During our time with the Flying Spur, we proved the performance factor by participating in an exotic car run from LA to Santa Barbara that included three McLaren’s, almost a dozen Ferraris, a few Lambos, and even a Porsche Carrera GT. Admittedly, we thought there would be more variety than top exotic sports cars, but we took our valiant sedan and stayed with the pack, even over the most challenging back roads. (Officers, please note: we stayed at a sedate speed. No one in the group of 20 vehicles wanted to miss out on Sunday brunch by spending the day in the pokey.)
While the rest of the driving group was surprised by how the Bentley stayed with them, we were not. Bentley’s racing heritage is equal to or better than that of any of those exotics, and the Flying Spur demonstrated the lessons learned by providing amazing gobs of power when we touched the throttle, and kept its composure through every bend in the road. While we fully expected some body roll from this two-and-a-half-ton sedan, none materialized. And the transmission shifts were imperceptible. Plus, the huge, sticky Pirelli P-Zero 275/35ZR21 gave us an advantage, as well as the all-wheel-drive setup that helped keep the tires planted.
All this prowess is because Bentley engineers understand what money can buy. In this case, around $210,000 bought a smooth 4.0-liter (apologies to Bentley for spelling liter with an er instead of an re) twin-turbocharged V8 that produces 500 horsepower and 487 lb-ft of torque, matched to a ZF eight-speed transmission. (The engine, which was engineered by Audi, is also used with modifications in other Audi vehicles.) Bentley claims a zero-to-sixty speed of 4.9 seconds, and although we didn’t clock it, seat of the pants agrees. As with nature, however, every reaction has an equal and opposite reaction, meaning that as the speed increases quickly, fuel economy decreases rapidly. The 14 city/24 highway fuel-economy numbers played out correctly. We acknowledge that the Flying Spur isn’t going to win any fuel mileage contests, and that it has to pay a gas-guzzler tax to the EPA, but it’s still not the least fuel-efficient vehicle on the road. That honor goes to the Bugatti Veyron, with a combined 10 mpg. That makes this Bentley look downright conservative. If you want to waste more fuel (and enjoy some extra power at the same time), opt for the Bentley Flying Spur in its original W-12-cylinder configuration.
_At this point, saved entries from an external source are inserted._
Lemma mle_core_in_unit (st : tstore) (w : nat) (xs : list R)
    (Hl : length (tmem st w) = length xs) (Hne : xs <> [])
    (Hw : Forall (fun x => 0 <= x) (tmem st w)) (Hpos : 0 < Rsum (tmem st w))
    (Hx : Forall (fun x => 1 <= x) xs) :
  exists st' p, mle_core st w xs false = MleOk st' p /\ 0 < p < 1.
Proof.
  unfold mle_core.
  set (ws := tmem st w) in *.
  set (n := INR (length xs)).
  assert (Hn : 0 < n) by (unfold n; destruct xs; [congruence|]; apply lt_0_INR; simpl; lia).
  set (scale := Rsum ws / n).
  assert (Hsc : 0 < scale) by (unfold scale; apply Rdiv_lt_0_compat; assumption).
  set (ws' := map (fun x => x / scale) ws).
  assert (Hsum : Rsum ws' = n) by (unfold ws'; rewrite Rsum_div; unfold scale; field; repeat split; lra).
  assert (Hw' : Forall (fun x => 0 <= x) ws').
  { unfold ws'. apply Forall_map. eapply Forall_impl; [|exact Hw].
    intros a Ha. unfold Rdiv. apply Rmult_le_pos; [exact Ha|]. left; now apply Rinv_0_lt_compat. }
  assert (Hl' : length ws' = length xs) by (unfold ws'; now rewrite length_map).
  unfold bcast_mul. rewrite Hl', Nat.eqb_refl.
  set (nt := Rsum (map (fun '(w0, x) => w0 * x) (combine ws' xs))).
  assert (Hnt : n <= nt) by (rewrite <- Hsum; now apply Rsum_weighted_ge).
  destruct (Req_EM_T nt 0) as [E|_]; [lra|].
  replace (Rsum ws' - (if false then 1 else 0)) with n by (rewrite Hsum; simpl; ring).
  unfold torch_isclose.
  destruct (Rle_dec (Rabs (n / nt - 0)) (1e-8 + 1e-5 * Rabs 0)).
  { rewrite leaf_set_params_ok by lra. do 2 eexists. split; [reflexivity|]. lra. }
  destruct (Rle_dec (Rabs (n / nt - 1)) (1e-8 + 1e-5 * Rabs 1)).
  { rewrite leaf_set_params_ok by lra. do 2 eexists. split; [reflexivity|]. lra. }
  assert (Hp : 0 < n / nt) by (apply Rdiv_lt_0_compat; lra).
  assert (Hle : n / nt <= 1) by (apply Rmult_le_reg_r with nt; [lra|]; unfold Rdiv; rewrite Rmult_assoc, Rinv_l by lra; lra).
  rewrite leaf_set_params_ok by lra.
  do 2 eexists. split; [reflexivity|].
  split; [exact Hp|]. destruct Hle as [Hlt|Heq]; [exact Hlt|].
  exfalso. apply n1. rewrite Heq, Rminus_diag, Rabs_R0, Rabs_R1. lra.
Qed.

(** X14: with non-missing data values all at least 1, [nan_strategy=None],
    no bias correction, the support check off or passed, and either no
    weights or non-negative weights of the right length with a positive
    sum, the geometric MLE returns an estimate [p] with [0 < p < 1]. *)
Theorem geometric_mle_valid_probability (in_support : R -> bool) (st : tstore)
    (scope_data : list (option R)) (weights : option nat) (check_support : bool)
    (Hne : scope_data <> [])
    (Hdata : Forall (fun x => exists v, x = Some v /\ 1 <= v) scope_data)
    (Hsupp : check_support = false \/ forallb (supported in_support) scope_data = true)
    (Hw : match weights with
          | None => True
          | Some w => length (tmem st w) = length scope_data
                      /\ Forall (fun x => 0 <= x) (tmem st w) /\ 0 < Rsum (tmem st w)
          end) :
  exists st' p,
    maximum_likelihood_estimation in_support st scope_data weights false NanNone check_support
      = MleOk st' p /\ 0 < p < 1.
Proof.
  unfold maximum_likelihood_estimation.
  assert (Hw1 : let '(st1, w) := init_weights st weights (length scope_data) in
                length (tmem st1 w) = length scope_data
                /\ Forall (fun x => 0 <= x) (tmem st1 w) /\ 0 < Rsum (tmem st1 w)).
  { destruct weights as [w|]; simpl; [exact Hw|].
    rewrite Nat.eqb_refl, repeat_length. split; [reflexivity|]. split.
    - apply Forall_forall. intros x Hx. apply repeat_spec in Hx. lra.
    - destruct scope_data as [|d rest]; [congruence|]. simpl.
      clear. induction (length rest); simpl; lra. }
  destruct (init_weights st weights (length scope_data)) as [st1 w].
  destruct Hw1 as [Hl [Hnn Hpos]].
  rewrite Hl, Nat.eqb_refl. simpl negb. cbv iota.
  replace (check_support && existsb (fun x => negb (supported in_support x)) scope_data)
    with false.
  2:{ destruct Hsupp as [->|Hs]; [reflexivity|]. rewrite andb_comm.
      symmetry. apply andb_false_intro1. apply not_true_iff_false. intros Hex.
      apply existsb_exists in Hex as [x [Hx Hn]]. apply forallb_forall with (x := x) in Hs;
      [|exact Hx]. rewrite Hs in Hn. discriminate. }
  assert (Hnonan : existsb is_nan scope_data = false).
  { apply not_true_iff_false. intros Hex. apply existsb_exists in Hex as [x [Hx Hn]].
    rewrite Forall_forall in Hdata. destruct (Hdata x Hx) as [v [-> _]]. discriminate. }
  replace (forallb is_nan scope_data) with false.
  2:{ destruct scope_data as [|x rest]; [congruence|]. simpl.
      inversion Hdata as [|? ? [v [-> _]] _]; subst. reflexivity. }
  rewrite Hnonan. simpl andb. cbv iota.
  apply mle_core_in_unit.
  - unfold unwrap. now rewrite length_map.
  - unfold unwrap. destruct scope_data; [congruence|]. discriminate.
  - exact Hnn.
  - exact Hpos.
  - unfold unwrap. apply Forall_map. eapply Forall_impl; [|exact Hdata].
    intros x [v [-> Hv]]. exact Hv.
Qed.

Lemma leaf_set_params_same (st1 st2 : tstore) (p : R) :
  match leaf_set_params st1 p, leaf_set_params st2 p with
  | MleOk _ p, MleOk _ q => p = q
  | MleErr _ e, MleErr _ e' => e = e'
  | _, _ => False
  end.
Proof. unfold leaf_set_params. now destruct (geometric_p_ok p). Qed.

Lemma mle_core_same_normalized (st1 st2 : tstore) (w1 w2 : nat) (xs : list R) (b : bool) :
  map (fun x => x / (Rsum (tmem st1 w1) / INR (length xs))) (tmem st1 w1)
  = map (fun x => x / (Rsum (tmem st2 w2) / INR (length xs))) (tmem st2 w2) ->
  match mle_core st1 w1 xs b, mle_core st2 w2 xs b with
  | MleOk _ p, MleOk _ q => p = q
  | MleErr _ e, MleErr _ e' => e = e'
  | _, _ => False
  end.
Proof.
  intros Heq. unfold mle_core. rewrite Heq.
  destruct (bcast_mul _ xs); [|reflexivity].
  destruct (Req_EM_T _ 0); simpl; [reflexivity|].
  destruct (Rle_dec _ _); [apply leaf_set_params_same|].
  destruct (Rle_dec _ _); apply leaf_set_params_same.
Qed.

(** X15: when the expectations do not sum to 0, [em] gives the same estimate
    (or the same error) as [maximum_likelihood_estimation] called
    directly with the unnormalized expectations as weights: the
    normalization in [em] is undone by the one in the MLE. *)
Theorem em_matches_mle_on_expectations (in_support : R -> bool) (st : tstore)
    (scope_data : list (option R)) (grad : nat) (check_support : bool)
    (Hs : Rsum (tmem st grad) <> 0) :
  match em in_support st scope_data grad check_support,
        maximum_likelihood_estimation in_support st scope_data (Some grad) false NanNone check_support with
  | MleOk _ p, MleOk _ q => p = q
  | MleErr _ e, MleErr _ e' => e = e'
  | _, _ => False
  end.
Proof.
  unfold em, maximum_likelihood_estimation. simpl init_weights. cbv iota.
  set (es := tmem st grad) in *.
  assert (Hm : tmem (write st grad (map (fun x => x / Rsum es) es)) grad = map (fun x => x / Rsum es) es)
    by (simpl; now rewrite Nat.eqb_refl).
  rewrite Hm, length_map.
  destruct (negb (Nat.eqb (length es) (length scope_data))); [reflexivity|].
  destruct (check_support && _); [reflexivity|].
  destruct (forallb is_nan scope_data); [reflexivity|].
  destruct (existsb is_nan scope_data); simpl andb; cbv iota; [reflexivity|].
  apply mle_core_same_normalized. fold es. rewrite Hm, Rsum_div, map_map.
  apply map_ext. intros x.
  destruct (Req_dec (INR (length (unwrap scope_data))) 0) as [Hz|Hz].
  - rewrite Hz. unfold Rdiv. rewrite !Rinv_0, !Rmult_0_r, !Rinv_0. ring.
  - field. repeat split; assumption.
Qed.


Lemma geometric_mle_valid_probability_witness :
  [Some 2; Some 3] <> []
  /\ Forall (fun x => exists v, x = Some v /\ 1 <= v) [Some 2; Some 3]
  /\ (true = false \/ forallb (supported (fun _ => true)) [Some 2; Some 3] = true)
  /\ (length (tmem st_ex 0) = length [Some 2; Some 3]
      /\ Forall (fun x => 0 <= x) (tmem st_ex 0) /\ 0 < Rsum (tmem st_ex 0))
  /\ exists st' p,
       maximum_likelihood_estimation (fun _ => true) st_ex [Some 2; Some 3] (Some 0%nat) false
         NanNone true = MleOk st' p /\ 0 < p < 1.
Proof.
  assert (Hd : Forall (fun x => exists v, x = Some v /\ 1 <= v) [Some 2; Some 3]).
  { constructor; [exists 2; split; [reflexivity | lra]|].
    constructor; [exists 3; split; [reflexivity | lra]|]. constructor. }
  assert (Hw : length (tmem st_ex 0) = length [Some 2; Some 3]
               /\ Forall (fun x => 0 <= x) (tmem st_ex 0) /\ 0 < Rsum (tmem st_ex 0)).
  { split; [reflexivity|]. simpl. split; [repeat constructor; lra | unfold Rsum; simpl; lra]. }
  split; [discriminate|]. split; [exact Hd|]. split; [right; reflexivity|]. split; [exact Hw|].
  apply (geometric_mle_valid_probability (fun _ => true) st_ex [Some 2; Some 3] (Some 0%nat) true);
    [discriminate | exact Hd | right; reflexivity | exact Hw].
Defined.

Lemma em_matches_mle_on_expectations_witness :
  Rsum (tmem st_ex 0) <> 0
  /\ match em (fun _ => true) st_ex [Some 2; Some 3] 0 false,
           maximum_likelihood_estimation (fun _ => true) st_ex [Some 2; Some 3] (Some 0%nat)
             false NanNone false with
     | MleOk _ p, MleOk _ q => p = q
     | MleErr _ e, MleErr _ e' => e = e'
     | _, _ => False
     end.
Proof.
  assert (Hs : Rsum (tmem st_ex 0) <> 0) by (unfold Rsum; simpl; lra).
  split; [exact Hs|].
  apply (em_matches_mle_on_expectations (fun _ => true) st_ex [Some 2; Some 3] 0 false Hs).
Defined.


End GeometricFacts.

Module HistogramFacts.

Import Histograms.
Local Open Scope R_scope.

(** C6 (counterexample): for breaks [[0,1]], density [[1]] and the value
    [5], the loop leaves the probability [0], and the floor then raises
    it to [EPSILON]: for no positive [EPSILON] is the probability whose
    logarithm is returned still [0]. *)
Lemma histogram_out_of_range_is_floored :
  probs_of [0; 1] [1] [5] = Some [0]
  /\ ~ (exists EPSILON, 0 < EPSILON /\ map (floor EPSILON) [0] = [0]).
Proof.
  split.
  - unfold probs_of, prob_of, py_index. simpl.
    destruct (Rlt_dec 5 0); [lra|]. destruct (Rlt_dec 1 5); [reflexivity | lra].
  - intros [eps [Hpos Hmap]]. simpl in Hmap. injection Hmap as Hf.
    unfold floor in Hf. destruct (Rlt_dec 0 eps); lra.
Qed.

Lemma nth_error_last_elem (l : list R) (d : R) :
  l <> [] -> nth_error l (length l - 1) = Some (last l d).
Proof.
  induction l as [|a l IH]; intros Hne; [congruence|].
  destruct l as [|b l]; [reflexivity|].
  replace (length (a :: b :: l) - 1)%nat with (S (length (b :: l) - 1)) by (simpl; lia).
  change (nth_error (b :: l) (length (b :: l) - 1) = Some (last (b :: l) d)).
  apply IH. discriminate.
Qed.

Lemma py_index_nat (l : list R) (k : nat) : py_index l (Z.of_nat k) = nth_error l k.
Proof.
  unfold py_index. destruct (Z.ltb_spec (Z.of_nat k) 0); [lia|]. now rewrite Nat2Z.id.
Qed.

(** The linear scan stops at the upper break of the bin holding [x]. *)
Lemma scan_bin (x : R) (breaks : list R) :
  forall (densities : list R) (j : nat),
    length densities = (length breaks - 1)%nat -> breaks <> [] ->
    hd 0 breaks <= x -> x < last breaks 0 ->
    exists k, scan breaks x j = (j + S k)%nat
              /\ nth_error densities k = Some (containing_bin_density breaks densities x).
Proof.
  induction breaks as [|b0 bs IH]; intros densities j Hlen Hne Hlo Hhi; [congruence|].
  simpl in Hlo. simpl. destruct (Rlt_dec x b0) as [Hlt|_]; [lra|].
  destruct bs as [|b1 rest]; [simpl in Hhi; lra|].
  destruct densities as [|d0 ds]; [simpl in Hlen; lia|].
  simpl in Hlen. injection Hlen as Hlen.
  destruct (Rlt_dec x b1) as [Hlt1|Hge1].
  - exists 0%nat. simpl. destruct (Rlt_dec x b1); [|contradiction]. split; [lia | reflexivity].
  - destruct (IH ds (S j)) as [k [Hscan Hnth]].
    + simpl. lia.
    + discriminate.
    + simpl. lra.
    + exact Hhi.
    + exists (S k). split.
      * rewrite Hscan. lia.
      * simpl. exact Hnth.
Qed.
That bumps the power to 616 and drops the fuel economy to 12/20 city/highway.
Speaking of being conservative, the Bentley does an admirable job of looking like a law-abiding citizen, but anyone can see the not-so-subtle hints of bad boy here and there trying to escape. The Bentley front end sports a mesh grille, HID headlamps, LED accent lights, and the Bentley emblem. The red color in the wings signifies it’s the V8 model. The Flying Spur also features well-defined front and rear shoulders that add presence to both the trunklid and hood (or bonnet, for those who insist on the proper British designation). It’s an attractive package that screams expensive but without saying a peep. The biggest giveaway to the don’t-underestimate-me image are the massive, bright-red brake calipers that do a lousy job hiding behind those 21-inch rims.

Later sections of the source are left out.